## PROBLEM STATEMENT
A verbatim reproduction of the lines below, from the line containing "lv_current : current" through the line containing "Lemma numbered_app n", both ends included, is the whole required output.

RECORD SET START

(* ===== verification/WalInv.v ===== *)
(** * The invariant of the write-ahead log

    What an open store and its directory have in common: the segment files hold a
    log of records, numbered without gaps and chained by hash, and the in-memory
    metadata is a function of that log. *)

From S2P Require Import Prelude GoStrings Hash Domain Disk Wire Lineage WalModel.
From S2P Require Import WalFrame WalStore.

Local Open Scope string_scope.
Local Open Scope Z_scope.
Local Open Scope list_scope.

Section inv.
Context {ED : Ed25519} {SC : SealCodec} {WC : WalCodec} {CC : CheckpointCodec}.

Lemma wp_the_store (Q : result Store -> Store * disk -> Prop) s d :
  Q (Ok s) (s, d) -> wp the_store Q (s, d).
Proof. done. Qed.

Ltac wp_steps ::= repeat (first [wp_step | apply wp_the_store]; cbv beta).

(** ** The log a directory holds *)

Fixpoint numbered (n : Z) (rs : list WalRecord) : Prop :=
  match rs with
  | [] => True
  | r :: rs' => r_EdgeSequence r = n /\ numbered (n + 1) rs'
  end.

Definition own (edge : string) (r : WalRecord) : Prop :=
  r_EdgeID r = edge /\ r_FormatVersion r = Version.

Definition final_hash (h : string) (rs : list WalRecord) : string :=
  default h (r_RecordHash <$> last rs).

Definition records_ok (edge : string) (n : Z) (h : string) (rs : list WalRecord) : Prop :=
  numbered n rs /\ Forall (own edge) rs /\ exists leaves, chain h rs (final_hash h rs) leaves.

Definition frame_size (r : WalRecord) : Z :=
  match marshal_record r with Some p => frameHeaderBytes + zlen p | None => 0 end.

Definition seg_size (rs : list WalRecord) : Z := segmentHeaderBytes + sumZ (frame_size <$> rs).

(** A segment file holds exactly these records, all of them synced, and then
    [tail], the beginning of a frame that may not be. *)
Definition holds (fs : gmap string file) (path : string) (rs : list WalRecord) (tail : bytes) : Prop :=
  exists b f, fs !! path = Some f /\ data f = segmentHeader ++ b ++ tail /\ image rs b /\
    (length (segmentHeader ++ b) <= synced f)%nat /\ (synced f <= length (data f))%nat.

(** A log is a list of segments; only the last file may have a tail. *)
Fixpoint log_files (edge : string) (fs : gmap string file) (n : Z) (h : string)
    (log : list (list WalRecord)) (tail : bytes) : Prop :=
  match log with
  | [] => True
  | rs :: log' =>
      holds fs (segmentPath n) rs (match log' with [] => tail | _ => [] end) /\
      records_ok edge n h rs /\
      log_files edge fs (n + zlen rs) (final_hash h rs) log' tail
  end.

(** The metadata the store keeps of a segment. *)
Definition meta_of (n : Z) (h : string) (rs : list WalRecord) (sealed : bool) : segmentMeta :=
  mkMeta (segmentPath n) (if zlen rs =? 0 then 0 else n)
    (if zlen rs =? 0 then 0 else n + zlen rs - 1) (seg_size rs) (zlen rs) h
    (sealPathForSegment (segmentPath n)) sealed.

Fixpoint metas (n : Z) (h : string) (log : list (list WalRecord)) (sealed : bool)
  : list segmentMeta :=
  match log with
  | [] => []
  | rs :: log' =>
      meta_of n h rs (match log' with [] => sealed | _ => true end)
        :: metas (n + zlen rs) (final_hash h rs) log' sealed
  end.

(** The source counters recovery computes from a checkpoint and the records. *)
Definition note_source (m : gmap string Z) (r : WalRecord) : gmap string Z :=
  let key := source_key (r_Event r) in
  if default 0 (m !! key) <? r_SourceSequence r then <[key := r_SourceSequence r]> m else m.

Definition replay_sources (base : gmap string Z) (rs : list WalRecord) : gmap string Z :=
  foldl note_source base rs.

(** The checkpoint a directory holds: committed sequence and source counters. *)
Definition checkpointed (fs : gmap string file) (sequence : Z) (sources : gmap string Z) : Prop :=
  match fs !! checkpointFile with
  | None => sequence = 0 /\ sources = ∅
  | Some f => synced f = length (data f) /\
      decode_checkpoint (data f) = Some (mkCheckpoint Format checkpointVersion sequence sources)
  end.

(** The identity and limits a store is opened with. *)
Record settings (s : Store) : Prop := {
  se_edge : blank (edgeID s) = false;
  se_ascii : ascii_text (edgeID s) = true;
  se_segment : segmentHeaderBytes + frameHeaderBytes < segmentBytes s;
  se_frame : segmentBytes s <= segmentHeaderBytes + frameHeaderBytes + maxFrameLength;
  se_max : segmentBytes s <= maxBytes s;
  se_signer : exists k, signer s = signer_of k;
}.

(** An open, working store over a log of full segments [full] and the active
    segment [act], starting at sequence [n] after hash [h]. *)
Record live (s : Store) (d : disk) (n : Z) (h : string) (full : list (list WalRecord))
    (act : list WalRecord) (base : gmap string Z) : Prop := {
  lv_settings : settings s;
  lv_closed : closed s = false;
  lv_failed : failed s = None;
  lv_full : Forall (fun rs => rs <> []) full;
  lv_files : log_files (edgeID s) (files d) n h (full ++ [act]) [];
  lv_segments : segments s = metas n h (full ++ [act]) false;
  lv_current : current s = Some (segmentPath (n + zlen (concat full)));
  lv_currentSize : currentSize s = seg_size act;
  lv_total : totalBytes s = sumZ (seg_size <$> (full ++ [act]));
  lv_next : nextSequence s = n + zlen (concat (full ++ [act]));
  lv_hash : lastLineageHash s = final_hash h (concat (full ++ [act]));
  lv_first : 0 < n <= committed s + 1;
  lv_committed : committed s < nextSequence s < modulus64;
  lv_anchor : h = "" \/ validHash h = true;
  lv_checkpoint : checkpointed (files d) (committed s) base;
  lv_sources : sourceSequence s = replay_sources base (concat (full ++ [act]));
  lv_counters : map_Forall (fun k c => ascii_text k = true /\ 0 <= c < nextSequence s) (sourceSequence s);
}.

(** ** Lemmas on logs *)

Lemma numbered_app n rs1 rs2 :
  numbered n (rs1 ++ rs2) <-> numbered n rs1 /\ numbered (n + zlen rs1) rs2.
Proof.
  revert n. induction rs1 as [|r rs1 IH]; intros n; cbn [app numbered].
  - rewrite zlen_nil, Z.add_0_r. tauto.
  - rewrite IH, zlen_cons, Z.add_assoc. tauto.
Qed.

Lemma numbered_range n rs r : numbered n rs -> r ∈ rs -> n <= r_EdgeSequence r < n + zlen rs.
Proof.
  revert n. induction rs as [|r' rs IH]; intros n Hn Hr; [by apply not_elem_of_nil in Hr|].
  destruct Hn as [Hr' Hn]. rewrite zlen_cons. pose proof (zlen_nonneg rs).
  apply elem_of_cons in Hr as [->|Hr]; [lia|]. specialize (IH _ Hn Hr). lia.
Qed.

Lemma numbered_last n rs r :
  numbered n (rs ++ [r]) -> r_EdgeSequence r = n + zlen rs.
Proof. by rewrite numbered_app; intros [_ [? _]]. Qed.

Lemma final_hash_app h rs1 rs2 : final_hash h (rs1 ++ rs2) = final_hash (final_hash h rs1) rs2.
Proof. unfold final_hash. rewrite last_app. by destruct (last rs2). Qed.

Lemma final_hash_snoc h rs r : final_hash h (rs ++ [r]) = r_RecordHash r.
Proof. unfold final_hash. by rewrite last_snoc. Qed.

Lemma final_hash_valid h rs final leaves :
  chain h rs final leaves -> Forall (fun r => r_FormatVersion r = Version) rs ->
  final = final_hash h rs /\ (h = "" \/ validHash h = true -> final = "" \/ validHash final = true).
Proof.
  induction 1 as [h|h r rs dg final ds Hv Hp Hd Hc IH]; intros HF; [done|].
  apply Forall_cons in HF as [Hver HF]. apply RecordDigest_v2 in Hd as [-> _]; [|done].
  destruct (IH HF) as [-> Hok]. apply Validate_v2 in Hv as (_ & _ & Hh); [|done].
  split; [|auto]. unfold final_hash. rewrite last_cons. by destruct (last rs).
Qed.

Lemma records_ok_app edge n h rs1 rs2 :
  records_ok edge n h (rs1 ++ rs2) <->
  records_ok edge n h rs1 /\ records_ok edge (n + zlen rs1) (final_hash h rs1) rs2.
Proof.
  unfold records_ok. rewrite numbered_app, Forall_app, final_hash_app. split.
  - intros ([Hn1 Hn2] & [Ho1 Ho2] & leaves & Hc).
    apply chain_app_inv in Hc as (mid & l1 & l2 & _ & H1 & H2).
    assert (mid = final_hash h rs1) as ->.
    { apply (final_hash_valid _ _ _ _ H1). eapply Forall_impl; [exact Ho1|]. by intros ? []. }
    eauto 10.
  - intros ((Hn1 & Ho1 & l1 & H1) & Hn2 & Ho2 & l2 & H2).
    split; [done|]. split; [done|]. exists (l1 ++ l2). by eapply chain_app.
Qed.

Lemma log_files_app edge fs n h log1 log2 tail :
  log2 <> [] ->
  log_files edge fs n h (log1 ++ log2) tail <->
  log_files edge fs n h log1 [] /\
  log_files edge fs (n + zlen (concat log1)) (final_hash h (concat log1)) log2 tail.
Proof.
  intros Hne. revert n h. induction log1 as [|rs log1 IH]; intros n h; cbn [app log_files concat].
  - change (final_hash h []) with h. rewrite zlen_nil, Z.add_0_r. tauto.
  - rewrite IH, zlen_app, final_hash_app, Z.add_assoc.
    destruct log1 as [|x log1]; cbn [app]; [destruct log2; [done|]|]; tauto.
Qed.

Lemma log_files_records edge fs n h log tail :
  log_files edge fs n h log tail -> records_ok edge n h (concat log).
Proof.
  revert n h. induction log as [|rs log IH]; intros n h; cbn [log_files concat].
  - intros _. split; [done|]. split; [constructor|]. exists []. constructor.
  - intros (_ & Hr & Hl). apply records_ok_app. auto.
Qed.

Lemma metas_app n h log1 log2 sealed :
  log2 <> [] ->
  metas n h (log1 ++ log2) sealed =
  metas n h log1 true ++ metas (n + zlen (concat log1)) (final_hash h (concat log1)) log2 sealed.
Proof.
  intros Hne. revert n h. induction log1 as [|rs log1 IH]; intros n h; cbn [app metas concat].
  - by rewrite zlen_nil, Z.add_0_r.
  - rewrite IH, zlen_app, final_hash_app, Z.add_assoc. f_equal. f_equal.
    by destruct log1; [destruct log2|].
Qed.

Lemma image_size rs b : image rs b -> segmentHeaderBytes + zlen b = seg_size rs.
Proof.
  intros (ps & Hps & ->). unfold seg_size. f_equal.
  induction Hps as [|r p rs ps (Hm & _) Hps IH]; [done|].
  cbn [fmap list_fmap concat sumZ foldr]. rewrite zlen_app, zlen_frame, IH.
  unfold frame_size. by rewrite Hm.
Qed.


(** ** Writing a frame *)

Lemma steady_faulty {A} d e d' : steady (A:=A) d (Err e) d' -> faults d <> [].
Proof. intros [_ H] E. by destruct (H E). Qed.

Lemma append_append_data p q f : append_data q (append_data p f) = append_data (p ++ q) f.
Proof. unfold append_data. cbn. by rewrite <- (assoc_L (++)). Qed.

(** A failed frame write leaves a beginning of the frame, unsynced. *)
Definition torn_write (path : string) (f : file) (p : bytes) (d d' : disk) : Prop :=
  clock d' = clock d /\ exists n, (n <= length p)%nat /\
    files d' = <[path := append_data (take n p) f]> (files d).

Lemma wp_write_frame path f p s d Q :
  files d !! path = Some f ->
  (forall d', files d' = <[path := sync_file (append_data (frame p) f)]> (files d) ->
     steady d (Ok tt) d' -> Q (Ok tt) (s, d')) ->
  (forall e d', torn_write path f (frame p) d d' -> faults d <> [] -> Q (Err e) (fail e s, d')) ->
  wp (write_frame path p) Q (s, d).
Proof.
  intros Hf Hok Herr. unfold write_frame. wp_steps. eapply wp_write_full; [done|].
  intros r d1 [S1 (n & Hn & F1 & L1)]. destruct r as [[]|e]; wp_steps.
  2: { apply Herr; [|by eapply steady_faulty]. split; [apply S1|]. exists n.
       rewrite F1. unfold frame. rewrite take_app_le by done. rewrite length_app. split; [lia|done]. }
  specialize (L1 eq_refl) as ->. rewrite take_ge in F1 by done.
  eapply wp_write_full; [by rewrite F1, lookup_insert_eq|].
  intros r d2 [S2 (m & Hm & F2 & L2)]. rewrite F1, insert_insert_eq, append_append_data in F2.
  destruct r as [[]|e]; wp_steps.
  2: { apply Herr; [|intros E; by apply (steady_faulty _ _ _ S2), S1].
       split; [by rewrite (proj1 S2); apply S1|]. exists (length (frame_header p) + m)%nat.
       unfold frame. rewrite length_app, take_app_add. split; [lia|done]. }
  specialize (L2 eq_refl) as ->. rewrite (take_ge p) in F2 by done.
  eapply wp_os_sync; [by rewrite F2, lookup_insert_eq|].
  intros r d3 [S3 F3]. rewrite F2 in F3. destruct r as [[]|e]; wp_steps; cbn [is_ok] in F3.
  - apply Hok; [by rewrite F3, insert_insert_eq|]. eauto using steady_trans.
  - apply Herr; [|intros E; apply (steady_faulty _ _ _ S3), S2, S1, E].
    split; [rewrite (proj1 S3), (proj1 S2); apply S1|]. exists (length (frame p)).
    by rewrite take_ge.
Qed.

(** ** Reading a segment *)

Lemma wp_scanSegment path rt rs Q d :
  holds (files d) path rs [] ->
  (forall d', files d' = files d -> steady d (Ok tt) d' -> Q (Ok (rs, seg_size rs, false)) d') ->
  (forall e d', files d' = files d -> clock d' = clock d -> faults d <> [] -> Q (Err e) d') ->
  wp (scanSegment path rt) Q d.
Proof.
  intros (b & f & Hf & Hd & Hi & _) Hok Herr. rewrite app_nil_r in Hd.
  unfold scanSegment. wp_steps. eapply wp_os_read; [done|]. intros r d1 F1 S1 R1.
  destruct r as [p|e]; wp_steps; [|apply Herr; [done|apply S1|by eapply steady_faulty]].
  injection (R1 eq_refl) as ->. rewrite Hd, (scan_data_image rt rs b) by done. wp_steps.
  eapply wp_os_stat; [by rewrite F1|]. intros r d2 F2 S2 R2. rewrite F1 in F2.
  destruct r as [size|e]; wp_steps.
  - injection (R2 eq_refl) as ->.
    rewrite Hd, zlen_app. change (zlen segmentHeader) with segmentHeaderBytes.
    rewrite (image_size rs b) by done. apply Hok; [done|].
    eapply steady_trans; [exact S1|]. by eapply steady_ok.
  - apply Herr; [done|rewrite (proj1 S2); apply S1|].
    intros E. apply (steady_faulty _ _ _ S2), S1, E.
Qed.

RECORD SET END

## EXERCISE RESULT
  lv_current : current s = Some (segmentPath (n + zlen (concat full)));
  lv_currentSize : currentSize s = seg_size act;
  lv_total : totalBytes s = sumZ (seg_size <$> (full ++ [act]));
  lv_next : nextSequence s = n + zlen (concat (full ++ [act]));
  lv_hash : lastLineageHash s = final_hash h (concat (full ++ [act]));
  lv_first : 0 < n <= committed s + 1;
  lv_committed : committed s < nextSequence s < modulus64;
  lv_anchor : h = "" \/ validHash h = true;
  lv_checkpoint : checkpointed (files d) (committed s) base;
  lv_sources : sourceSequence s = replay_sources base (concat (full ++ [act]));
  lv_counters : map_Forall (fun k c => ascii_text k = true /\ 0 <= c < nextSequence s) (sourceSequence s);
}.

(** ** Lemmas on logs *)

Lemma numbered_app n rs1 rs2 :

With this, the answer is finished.